__What the task asks__
The answer is every line of the records that holds the word "Strategy", copied in full.

◆ ◆ ◆ ◆

Lemma countAces_app (cs1 cs2 : list Card) :
  countAces (cs1 ++ cs2) = (countAces cs1 + countAces cs2)%nat.
Proof. unfold countAces. by rewrite filter_app, length_app. Qed.

(** The loop stops after [k] reductions: the first [k] at which the
    total is at most 21, or all the aces. *)
Lemma reduce_spec (aces : nat) (v : Z) :
  ∃ k : nat,
    (k ≤ aces)%nat
    ∧ Hand.reduce v aces = v - 10 * Z.of_nat k
    ∧ (∀ j : nat, (j < k)%nat → 21 < v - 10 * Z.of_nat j)
    ∧ ((k < aces)%nat → v - 10 * Z.of_nat k ≤ 21).
Proof.
  revert v. induction aces as [|a IH]; intros v; simpl.
  - exists O. repeat split; try lia.
  - destruct (21 <? v) eqn:Hv.
    + apply Z.ltb_lt in Hv.
      destruct (IH (v - 10)) as (k & Hk & Hr & Hlt & Hle).
      exists (S k). split; [lia|]. split; [lia|]. split.
      * intros [|j] Hj; [lia|]. specialize (Hlt j). lia.
      * intros Hk'. lia.
    + apply Z.ltb_ge in Hv. exists O. repeat split; try lia.
Qed.

Lemma reduce_le (aces : nat) (v : Z) : Hand.reduce v aces ≤ v.
Proof. destruct (reduce_spec aces v) as (k & _ & -> & _). lia. Qed.

Lemma reduce_all (aces : nat) (v : Z) :
  21 < v - 10 * Z.of_nat aces → Hand.reduce v aces = v - 10 * Z.of_nat aces.
Proof.
  revert v. induction aces as [|a IH]; intros v Hv; simpl; [lia|].
  destruct (21 <? v) eqn:Hlt; [|apply Z.ltb_ge in Hlt; lia].
  rewrite IH by lia. lia.
Qed.

Lemma reduce_bust (aces : nat) (v : Z) :
  21 < Hand.reduce v aces → Hand.reduce v aces = v - 10 * Z.of_nat aces.
Proof.
  revert v. induction aces as [|a IH]; intros v; simpl; [lia|].
  destruct (21 <? v) eqn:Hlt; [|apply Z.ltb_ge in Hlt; lia].
  intros H. rewrite IH by done. lia.
Qed.

Lemma getValue_spec (h : Hand.t) :
  Hand.getValue h
  = Hand.reduce (sumValues (Hand.cards h)) (countAces (Hand.cards h)).
Proof. unfold Hand.getValue. by rewrite tally_spec. Qed.

Lemma value_bounds (c : Card) : 2 ≤ value c ≤ 11.
Proof. unfold value. destruct (rank c); simpl; lia. Qed.

Lemma value_ace (c : Card) : rank c = RA → value c = 11.
Proof. unfold value. by intros ->. Qed.


Lemma build_snoc (cs : list Card) (c : Card) :
  build (cs ++ [c]) = Hand.addCard c (build cs).
Proof. unfold build. by rewrite foldl_app. Qed.

Lemma addCard_cards (c : Card) (h : Hand.t) :
  Hand.cards (Hand.addCard c h) = Hand.cards h ++ [c].
Proof.
  unfold Hand.addCard, Hand.checkBust.
  by destruct (21 <? _).
Qed.

Lemma addCard_isBusted (c : Card) (h : Hand.t) :
  Hand.isBusted (Hand.addCard c h)
  = Hand.isBusted h || (21 <? Hand.getValue (Hand.addCard c h)).
Proof.
  unfold Hand.addCard, Hand.checkBust.
  destruct (21 <? Hand.getValue (Hand.set_cards _ h)) eqn:Hv; simpl.
  - unfold Hand.getValue in *. simpl in *. rewrite Hv. by rewrite orb_true_r.
  - unfold Hand.getValue in *. simpl in *. rewrite Hv. by rewrite orb_false_r.
Qed.

(** Past 21 every ace already counts 1, so one more card adds at least
    1 to the value. *)
Lemma getValue_addCard_busted (c : Card) (h : Hand.t) :
  21 < Hand.getValue h →
  Hand.getValue h + 1 ≤ Hand.getValue (Hand.addCard c h).
Proof.
  rewrite !getValue_spec, addCard_cards, sumValues_app, countAces_app.
  intros Hb. pose proof (reduce_bust _ _ Hb) as Hall. rewrite Hall in *.
  assert (Hc : 1 ≤ sumValues [c] - 10 * Z.of_nat (countAces [c])).
  { unfold countAces, sumValues. simpl. rewrite filter_cons, filter_nil.
    pose proof (value_bounds c).
    destruct (decide (rank c = RA)) as [Ha|Ha]; simpl.
    - rewrite (value_ace c Ha). lia.
    - unfold value. destruct (rank c); simpl; lia || done. }
  rewrite reduce_all; lia.
Qed.

Lemma build_isBusted (cs : list Card) :
  Hand.isBusted (build cs) = true ↔ 21 < Hand.getValue (build cs).
Proof.
  induction cs as [|c cs IH] using rev_ind.
  - by vm_compute.
  - rewrite build_snoc, addCard_isBusted, orb_true_iff, Z.ltb_lt.
    split; [|by right].
    intros [Hb|Hv]; [|done].
    apply IH in Hb. pose proof (getValue_addCard_busted c _ Hb). lia.
Qed.

(** C10, as stated, fails on a soft hand: a 5 added to A,9 takes the
    value from 20 down to 15. *)
Lemma addCard_can_lower_value :
  Hand.getValue (build A9) = 20
  ∧ Hand.getValue (Hand.addCard (createCard Diamonds R5) (build A9)) = 15
  ∧ ¬ (Hand.getValue (build A9) + 1
       ≤ Hand.getValue (Hand.addCard (createCard Diamonds R5) (build A9))).
Proof. by vm_compute. Qed.

(** C10, amended.  For a hand built from empty by [addCard] calls,
    after each [addCard] the flag [isBusted] is true exactly when
    [getValue] exceeds 21; once the value exceeds 21 each added card
    raises it by at least 1, so a busted hand stays busted. *)
Theorem isBusted_iff_over_21 (cs : list Card) (c : Card) :
  let h := build cs in
  let h' := Hand.addCard c h in
  (Hand.isBusted h' = true ↔ 21 < Hand.getValue h')
  ∧ (21 < Hand.getValue h → Hand.getValue h + 1 ≤ Hand.getValue h')
  ∧ (Hand.isBusted h = true → Hand.isBusted h' = true).
Proof.
  intros h h'. split; [|split].
  - subst h h'. rewrite <- build_snoc. apply build_isBusted.
  - apply getValue_addCard_busted.
  - intros Hb. subst h'. rewrite addCard_isBusted, Hb. done.
Qed.

(** ** The shoe: shuffle *)

Lemma swap_Permutation (i j : nat) (l : list Card) : Deck.swap i j l ≡ₚ l.
Proof.
  unfold Deck.swap.
  destruct (l !! i) as [ai|] eqn:Hi; [|done].
  destruct (l !! j) as [aj|] eqn:Hj; [|done].
  by apply Permutation_insert_swap.
Qed.

Lemma shuffle_loop_Permutation (rand : nat → nat) (k i : nat) (l : list Card) :
  Deck.shuffle_loop rand k i l ≡ₚ l.
Proof.
  revert k l. induction i as [|i IH]; intros k l; simpl; [done|].
  rewrite IH. apply swap_Permutation.
Qed.

Lemma decks_length (n : nat) : length (Deck.decks n) = (n * 52)%nat.
Proof.
  induction n as [|n IH]; [done|].
  change (Deck.decks (S n)) with (Deck.one_deck ++ Deck.decks n).
  rewrite length_app, IH. done.
Qed.

(** C4, as stated, fails when cards lie in the discard pile: [shuffle]
    empties that pile without returning its cards, so a one-deck shoe
    shuffled after one deal is left with 51 cards. *)
Lemma shuffle_drops_discard_pile :
  Deck.deckCount shoe_one_dealt = 1%nat
  ∧ length (Deck.dealtCards shoe_one_dealt) = 1%nat
  ∧ length (Deck.cards (Deck.shuffle rand0 shoe_one_dealt)) = 51%nat
  ∧ ¬ (Deck.cards (Deck.shuffle rand0 shoe_one_dealt)
       ≡ₚ Deck.decks (Deck.deckCount shoe_one_dealt)).
Proof.
  split; [done|]. split; [done|]. split; [by vm_compute|].
  intros Hp. apply Permutation_length in Hp. by vm_compute in Hp.
Qed.

(** C4, amended.  For every shoe state and every sequence of random
    values, [shuffle] leaves in the draw pile a permutation of the draw
    pile it found and resets the discard pile and the running count;
    so the draw pile is a permutation of the exact [deckCount*52]
    cards when [shuffle] follows [initialize], and of the draw and
    discard piles together when it runs inside [reshuffle], which
    merges them first. *)
Theorem shuffle_permutes_draw_pile (rand : nat → nat) (d : Deck.t) :
  Deck.cards (Deck.shuffle rand d) ≡ₚ Deck.cards d
  ∧ Deck.dealtCards (Deck.shuffle rand d) = []
  ∧ Deck.runningCount (Deck.shuffle rand d) = 0
  ∧ Deck.cards (Deck.shuffle rand (Deck.initialize d))
    ≡ₚ Deck.decks (Deck.deckCount d)
  ∧ length (Deck.cards (Deck.shuffle rand (Deck.initialize d)))
    = (Deck.deckCount d * 52)%nat
  ∧ Deck.cards (Deck.reshuffle rand d) ≡ₚ Deck.cards d ++ Deck.dealtCards d.
Proof.
  assert (Hs : ∀ d', Deck.cards (Deck.shuffle rand d') ≡ₚ Deck.cards d').
  { intros d'. apply shuffle_loop_Permutation. }
  split; [apply Hs|]. split; [done|]. split; [done|].
  split; [apply (Hs (Deck.initialize d))|]. split.
  - rewrite (Hs (Deck.initialize d)). apply decks_length.
  - unfold Deck.reshuffle. by rewrite Hs.
Qed.

(** ** The advisor: decision and display *)



(** A pair of ten-valued cards is worth 20. *)
Lemma isTenPair_value (h : Hand.t) :
  Strategy.isTenPair h = true → Hand.getValue h = 20.
Proof.
  unfold Strategy.isTenPair, Hand.canSplit, Hand.getValue, value.
  destruct (Hand.cards h) as [|c0 [|c1 [|c2 cs]]]; try done.
  simpl. unfold Hand.tally, isAce, value. simpl.
  intros [Hrank Hten]%andb_true_iff. apply bool_decide_eq_true in Hrank.
  rewrite <- Hrank. by destruct (rank c0).
Qed.

(** The table has no entry for a total of 20. *)
Lemma no_deviation_on_20 (dealerValue : Z) :
  Strategy.DEVIATION_INDICES !! (pretty 20 +:+ "_" +:+ pretty dealerValue)
  = None.
Proof.
  change (pretty 20) with "20".
  apply not_elem_of_list_to_map_1. simpl.
  rewrite !not_elem_of_cons. repeat split; try discriminate.
  apply not_elem_of_nil.
Qed.
Definition Ch (x y z : Z) : Z := Z.lxor (Z.land x y) (Z.land (not32 x) z).
Definition Maj (x y z : Z) : Z :=
  Z.lxor (Z.lxor (Z.land x y) (Z.land x z)) (Z.land y z).
Definition bsig0 (x : Z) : Z := Z.lxor (Z.lxor (rotr 2 x) (rotr 13 x)) (rotr 22 x).
Definition bsig1 (x : Z) : Z := Z.lxor (Z.lxor (rotr 6 x) (rotr 11 x)) (rotr 25 x).
Definition ssig0 (x : Z) : Z := Z.lxor (Z.lxor (rotr 7 x) (rotr 18 x)) (Z.shiftr x 3).
Definition ssig1 (x : Z) : Z := Z.lxor (Z.lxor (rotr 17 x) (rotr 19 x)) (Z.shiftr x 10).

(** The first sixty-four primes. *)
Definition primes : list Z :=
  [2; 3; 5; 7; 11; 13; 17; 19; 23; 29; 31; 37; 41; 43; 47; 53;
   59; 61; 67; 71; 73; 79; 83; 89; 97; 101; 103; 107; 109; 113; 127; 131;
   137; 139; 149; 151; 157; 163; 167; 173; 179; 181; 191; 193; 197; 199; 211; 223;
   227; 229; 233; 239; 241; 251; 257; 263; 269; 271; 277; 281; 283; 293; 307; 311].

(** The integer cube root, one bit at a time from bit [fuel - 1] down. *)
Fixpoint cbrt_bits (fuel : nat) (n r : Z) : Z :=
  match fuel with
  | O => r
  | S fuel' =>
      let c := r + 2 ^ Z.of_nat fuel' in
      cbrt_bits fuel' n (if c * c * c <=? n then c else r)
  end.

Definition cbrt (n : Z) : Z := cbrt_bits 48 n 0.

(** The round constants: the first 32 bits of the fractional parts of the
    cube roots of the primes. *)
Definition K : list Z := map (fun p => w32 (cbrt (p * 2 ^ 96))) primes.

(** The initial hash value: the first 32 bits of the fractional parts of
    the square roots of the first eight primes. *)
Definition H0 : list Z := map (fun p => w32 (Z.sqrt (p * 2 ^ 64))) (firstn 8 primes).

(** Message padding: a one bit, zero bits up to 56 modulo 64 bytes, and
    the bit length on eight bytes. *)
Definition padding (msg : bytes) : bytes :=
  let len := Z.of_nat (List.length msg) in
  let zeros := Z.to_nat ((55 - len) mod 64) in
  msg ++ [0x80] ++ repeat 0 zeros ++ to_bytes_big 8 (8 * len).
(** One dialog with a scored turn gives a table of five columns; a dialog
    whose gold is all seeded away gives no report, and [StopIteration]. *)
Lemma scores_table_rectangular_witness :
  (exists reported rows,
     outcome (score_dataset [("d1", [["X"; "A"; "B"]])]
                (list_to_map [("d1", ["X"; "Y"])])
                (list_to_map [("d1", [[]])]) [1] 2) = Ok reported
     /\ write_output (fun _ => "0.0000") reported = Rows rows
     /\ some_scored_turn (list_to_map [("d1", ["X"; "Y"])]) (list_to_map [("d1", [[]])])
          [("d1", [["X"; "A"; "B"]])]
     /\ Forall (fun row => length row = 5%nat) rows)
  /\ (exists reported,
        outcome (score_dataset [("d1", [["A"; "B"]])]
                   (list_to_map [("d1", ["X"])])
                   (list_to_map [("d1", [["X"]])]) [1] 2) = Ok reported
        /\ write_output (fun _ => "0.0000") reported = StopIteration
        /\ no_scored_turn (list_to_map [("d1", ["X"])]) (list_to_map [("d1", [["X"]])])
             [("d1", [["A"; "B"]])]).
Proof.
  split.
  - destruct (outcome (score_dataset [("d1", [["X"; "A"; "B"]])]
                         (list_to_map [("d1", ["X"; "Y"])])
                         (list_to_map [("d1", [[]])]) [1] 2)) as [reported|e] eqn:Hret;
      [|vm_compute in Hret; discriminate Hret].
    pose proof (scores_table_rectangular (fun _ => "0.0000") _ _ _ _ _ _ Hret) as H.
    destruct (write_output (fun _ => "0.0000") reported) as [rows|] eqn:Hw.
    + destruct H as (Hsome & header & body & -> & Hh & Hb & _).
      exists reported, (header :: body).
      split; [reflexivity|]. split; [exact Hw|]. split; [exact Hsome|].
      constructor; [exact Hh|exact Hb].
    + destruct H as [-> _]. vm_compute in Hret. discriminate Hret.
  - destruct (outcome (score_dataset [("d1", [["A"; "B"]])]
                         (list_to_map [("d1", ["X"])])
                         (list_to_map [("d1", [["X"]])]) [1] 2)) as [reported|e] eqn:Hret;
      [|vm_compute in Hret; discriminate Hret].
    pose proof (scores_table_rectangular (fun _ => "0.0000") _ _ _ _ _ _ Hret) as H.
    destruct (write_output (fun _ => "0.0000") reported) as [rows|] eqn:Hw.
    + vm_compute in Hret. injection Hret as <-. discriminate Hw.
    + destruct H as [_ Hno]. exists reported.
      split; [reflexivity|]. split; [exact Hw|exact Hno].
Defined.
(** * The Dify version-upgrade migration pipeline

    A shallow embedding of [dify-cdk/lib/S3/s3-stack.ts]
    ([DifyMigrationConstruct]: the gate [shouldRunMigration] and the four
    job factories), of [dify-cdk/lib/database/db-migration-construct.ts]
    ([DatabaseMigrationConstruct]) and of the [DifyConfig.migration] block of
    the configuration types, followed by the properties of the pipeline. *)

From Stdlib Require Import ZArith String Ascii List Bool Lia.
From stdpp Require Import base option list strings gmap pretty.

Set Warnings "-register-all".

Local Open Scope string_scope.
Local Open Scope list_scope.
Local Open Scope Z_scope.

(** ** JavaScript values used by the constructs *)

Module JS.

(** Truthiness of an optional boolean field: [undefined] and [false] are
    falsy. *)
Definition truthy_bool (o : option bool) : bool :=
  match o with
  | Some b => b
  | None => false
  end.

(** Truthiness of an optional string field: [undefined] and the empty
    string are falsy. *)
Definition truthy_string (o : option string) : bool :=
  match o with
  | Some EmptyString => false
  | Some (String _ _) => true
  | None => false
  end.

(** [a || d] on an optional string. *)
Definition or_string (o : option string) (d : string) : string :=
  match o with
  | Some (String c r) => String c r
  | _ => d
  end.

(** [a || d] on an optional number; the [number] fields of the
    configuration are modelled as integers.  A JavaScript number is a
    double: only on the safe integers below does the integer stand for the
    number itself and [pretty] for the text a template literal prints. *)
Definition or_number (o : option Z) (d : Z) : Z :=
  match o with
  | Some n => if n =? 0 then d else n
  | None => d
  end.

(** [Number.isSafeInteger(n)]: an integer of absolute value below 2^53.
    JavaScript prints these digit by digit, as [pretty] does; from 1e21 on
    it prints an exponent, and in between it prints the shortest digits
    that round to the double. *)
Definition isSafeInteger (n : Z) : bool := Z.abs n <? 2 ^ 53.

(** [s.split(sep)] for a one-character separator. *)
Fixpoint split (sep : ascii) (s : string) : list string :=
  match s with
  | EmptyString => [EmptyString]
  | String c rest =>
      if Ascii.eqb c sep then EmptyString :: split sep rest
      else match split sep rest with
           | hd :: tl => String c hd :: tl
           | [] => [String c EmptyString]
           end
  end.

(** [a[i]]: out of range reads give [undefined]. *)
Definition index (a : list string) (i : nat) : option string := a !! i.

Definition is_whitespace (c : ascii) : bool :=
  let n := nat_of_ascii c in
  (Nat.eqb n 32 || (Nat.leb 9 n && Nat.leb n 13))%bool.

Fixpoint trimStart (s : string) : string :=
  match s with
  | String c r => if is_whitespace c then trimStart r else s
  | EmptyString => EmptyString
  end.

Definition digit (radix : Z) (c : ascii) : option Z :=
  let n := Z.of_nat (nat_of_ascii c) in
  let v := if (48 <=? n) && (n <=? 57) then Some (n - 48)
           else if (97 <=? n) && (n <=? 122) then Some (n - 87)
           else if (65 <=? n) && (n <=? 90) then Some (n - 55)
           else None in
  match v with
  | Some d => if d <? radix then Some d else None
  | None => None
  end.

Fixpoint digits (radix : Z) (acc : option Z) (s : string) : option Z :=
  match s with
  | EmptyString => acc
  | String c r =>
      match digit radix c with
      | Some d => digits radix (Some (default 0 acc * radix + d)) r
      | None => acc
      end
  end.

(** [parseInt(s)] without a radix argument; [None] is [NaN].  The result
    is the mathematical value of the longest digit prefix (a JavaScript
    number rounds it to a double). *)
Definition parseInt (s : string) : option Z :=
  let s1 := trimStart s in
  let '(sign, s2) :=
    match s1 with
    | String "-"%char r => (-1, r)
    | String "+"%char r => (1, r)
    | _ => (1, s1)
    end in
  let '(radix, s3) :=
    match s2 with
    | String "0"%char (String "x"%char r) => (16, r)
    | String "0"%char (String "X"%char r) => (16, r)
    | _ => (10, s2)
    end in
  Z.mul sign <$> digits radix None s3.

(** [parseInt(v)] on a possibly [undefined] value: [undefined] is first
    converted to the string ["undefined"]. *)
Definition parseInt_value (v : option string) : option Z :=
  parseInt (default "undefined" v).

End JS.

(** ** Configuration ([DifyConfig] and [SystemConfig]) *)

Record Workers := {
  extract : option Z;
  install : option Z;
}.

Record MigrationConfig := {
  enabled : option bool;
  autoDetect : option bool;
  fromVersion : option string;
  backupEnabled : option bool;
  workers : option Workers;
  skipPluginMigration : option bool;
  marketplaceUrl : option string;
}.

Record DbMigrationConfig := {
  dbMigrationEnabled : option bool;
}.

Record DifyConfig := {
  version : option string;
  migration : option MigrationConfig;
  dbMigration : option DbMigrationConfig;
}.

Record SystemConfig := {
  isChinaRegion : option bool;
  dify : DifyConfig;
}.

(** Optional chaining [config.dify.migration?.f]. *)
Definition migration_field {A} (f : MigrationConfig -> option A)
    (c : SystemConfig) : option A :=
  migration (dify c) ≫= f.

Record DifyMigrationProps := {
  config : SystemConfig;
  cluster : string;
  namespace : string;
  dbEndpoint : string;
  dbPort : string;
  dbUsername : string;
  dbName : string;
  dbSecretName : string;
  imageRegistry : string;
  difyVersion : string;
  serviceAccountName : string;
}.

(** ** Shell scripts carried by the containers

    The [args] of every container is one [sh -c] script.  Scripts are kept
    as syntax trees, one node per command line of the source text; comment
    and blank lines are dropped.  TypeScript interpolations of the template
    literal are already expanded into the literals. *)

Module Sh.

Inductive Part :=
| Lit (s : string)
| CmdSubst (argv : list string).   (* $(argv) *)

Definition Word := list Part.

Inductive Cmd :=
| Echo (msg : Word) (redirect : option string)  (* echo msg [> file] *)
| Cd (dir : string)
| Export (var : string) (value : Word)
| SetErrexit                                    (* set -e *)
| Source (file : string)
| Cp (src dst : string)
| Touch (path : string)
| Sleep (seconds : Z)
| Run (argv : list string)                      (* any other program *)
| WhileNotFile (path : string) (body : list Cmd)
    (* while [ ! -f path ]; do body; done *)
| UntilRun (argv : list string) (body : list Cmd).
    (* until argv; do body; done *)

Definition Script := list Cmd.

End Sh.

(** ** Kubernetes resources declared by the constructs *)

Module K8s.

Record VolumeMount := {
  vm_name : string;
  vm_mountPath : string;
  vm_readOnly : option bool;
}.

Inductive EnvSource :=
| EnvValue (value : string)
| EnvSecretKeyRef (name key : string).

Record EnvVar := {
  env_name : string;
  env_source : EnvSource;
}.

Inductive VolumeSource :=
| PersistentVolumeClaimSource (claimName : string)
| SecretSource (secretName : string).

Record Volume := {
  vol_name : string;
  vol_source : VolumeSource;
}.

Record Container := {
  c_name : string;
  c_image : string;
  c_command : list string;
  c_args : Sh.Script;
  c_volumeMounts : list VolumeMount;
  c_env : list EnvVar;
  c_resources : option (list (string * string) * list (string * string));
    (* limits, requests *)
}.

Record Job := {
  job_name : string;
  job_namespace : string;
  job_labels : list (string * string);
  job_annotations : list (string * string);
  job_serviceAccountName : string;
  job_restartPolicy : string;
  job_initContainers : list Container;
  job_containers : list Container;
  job_volumes : list Volume;
  job_backoffLimit : option Z;
  job_activeDeadlineSeconds : option Z;
  job_ttlSecondsAfterFinished : option Z;
}.

Record PersistentVolumeClaim := {
  pvc_name : string;
  pvc_namespace : string;
  pvc_accessModes : list string;
  pvc_storage : string;
  pvc_storageClassName : string;
}.

Record ConfigMap := {
  cm_name : string;
  cm_namespace : string;
  cm_data : gmap string string;
}.

Inductive Resource :=
| RJob (j : Job)
| RPersistentVolumeClaim (p : PersistentVolumeClaim)
| RConfigMap (c : ConfigMap).

End K8s.

(** ** The construct tree and the effects of a constructor

    A constructor runs against the state of its own construct: the children
    created so far (in creation order), the dependency edges added with
    [node.addDependency], the lines written with [console.log] and the
    number of clock readings taken.  [new eks.KubernetesManifest(this, id, _)]
    throws when [id] is already the name of a child. *)

Record KubernetesManifest := {
  km_id : string;
  km_cluster : string;
  km_manifest : list K8s.Resource;
}.

Record Construct := {
  children : list KubernetesManifest;
  dependencies : list (string * string);   (* (dependent, dependency) *)
  console : list string;
  clockReads : nat;
}.

(** The state right after [super(scope, id)]. *)
Definition fresh (ticks : nat) (out : list string) : Construct :=
  {| children := []; dependencies := []; console := out; clockReads := ticks |}.

Record Clock := {
  Date_now : nat -> Z;           (* the n-th reading, in milliseconds *)
  toISOString : Z -> string;
}.

Inductive Error :=
| DuplicateChild (id : string)
| TypeError (what : string).

Inductive Result (A : Type) :=
| Ok (a : A)
| Throw (e : Error).
Arguments Ok {A} a.
Arguments Throw {A} e.

Definition M (A : Type) : Type := Construct -> Result (A * Construct).

#[global] Instance M_ret : MRet M := fun A a s => Ok (a, s).
#[global] Instance M_bind : MBind M := fun A B f m s =>
  match m s with
  | Ok (a, s') => f a s'
  | Throw e => Throw e
  end.

Definition throw {A} (e : Error) : M A := fun _ => Throw e.

Definition console_log (line : string) : M unit := fun s =>
  Ok (tt, {| children := children s; dependencies := dependencies s;
             console := console s ++ [line]; clockReads := clockReads s |}).

Definition readClock (clk : Clock) : M Z := fun s =>
  Ok (Date_now clk (clockReads s),
      {| children := children s; dependencies := dependencies s;
         console := console s; clockReads := S (clockReads s) |}).

Definition has_child (id : string) (s : Construct) : bool :=
  existsb (fun k => String.eqb (km_id k) id) (children s).

Definition newKubernetesManifest (id cl : string) (manifest : list K8s.Resource)
    : M string := fun s =>
  if has_child id s then Throw (DuplicateChild id)
  else Ok (id, {| children := children s ++ [{| km_id := id; km_cluster := cl;
                                                 km_manifest := manifest |}];
                  dependencies := dependencies s;
                  console := console s; clockReads := clockReads s |}).

Definition addDependency (dependent dependency : string) : M unit := fun s =>
  Ok (tt, {| children := children s;
             dependencies := dependencies s ++ [(dependent, dependency)];
             console := console s; clockReads := clockReads s |}).

(** ** [DifyMigrationConstruct] *)

Section DifyMigrationConstruct.

Variable props : DifyMigrationProps.

Definition shouldRunMigration : M bool :=
  let migrationConfig := migration (dify (config props)) in
  if negb (JS.truthy_bool (migrationConfig ≫= enabled)) then
    console_log "Migration disabled in configuration";;
    mret false
  else
    let currentVersion := difyVersion props in
    console_log ("Current Dify version: " +:+ currentVersion);;
    let versionParts := JS.split "." currentVersion in
    let major := JS.parseInt_value (JS.index versionParts 0) in
    let minor := JS.parseInt_value (JS.index versionParts 1) in
    let patch := JS.parseInt (JS.or_string (JS.index versionParts 2) "0") in
    match migrationConfig with
    | None => throw (TypeError "migrationConfig is undefined")
    | Some mc =>
        if JS.truthy_string (fromVersion mc) then
          console_log ("Migration configured from version "
                       +:+ default "" (fromVersion mc)
                       +:+ " to " +:+ currentVersion);;
          if JS.truthy_bool (skipPluginMigration mc) then
            console_log "Skipping plugin migration for fresh installation";;
            mret false
          else mret true
        else
          console_log ("No migration needed for version " +:+ currentVersion);;
          mret false
    end.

◆ ◆ ◆ ◆

__Answer space__
  Strategy.isTenPair h = true → Hand.getValue h = 20.
  unfold Strategy.isTenPair, Hand.canSplit, Hand.getValue, value.
  Strategy.DEVIATION_INDICES !! (pretty 20 +:+ "_" +:+ pretty dealerValue)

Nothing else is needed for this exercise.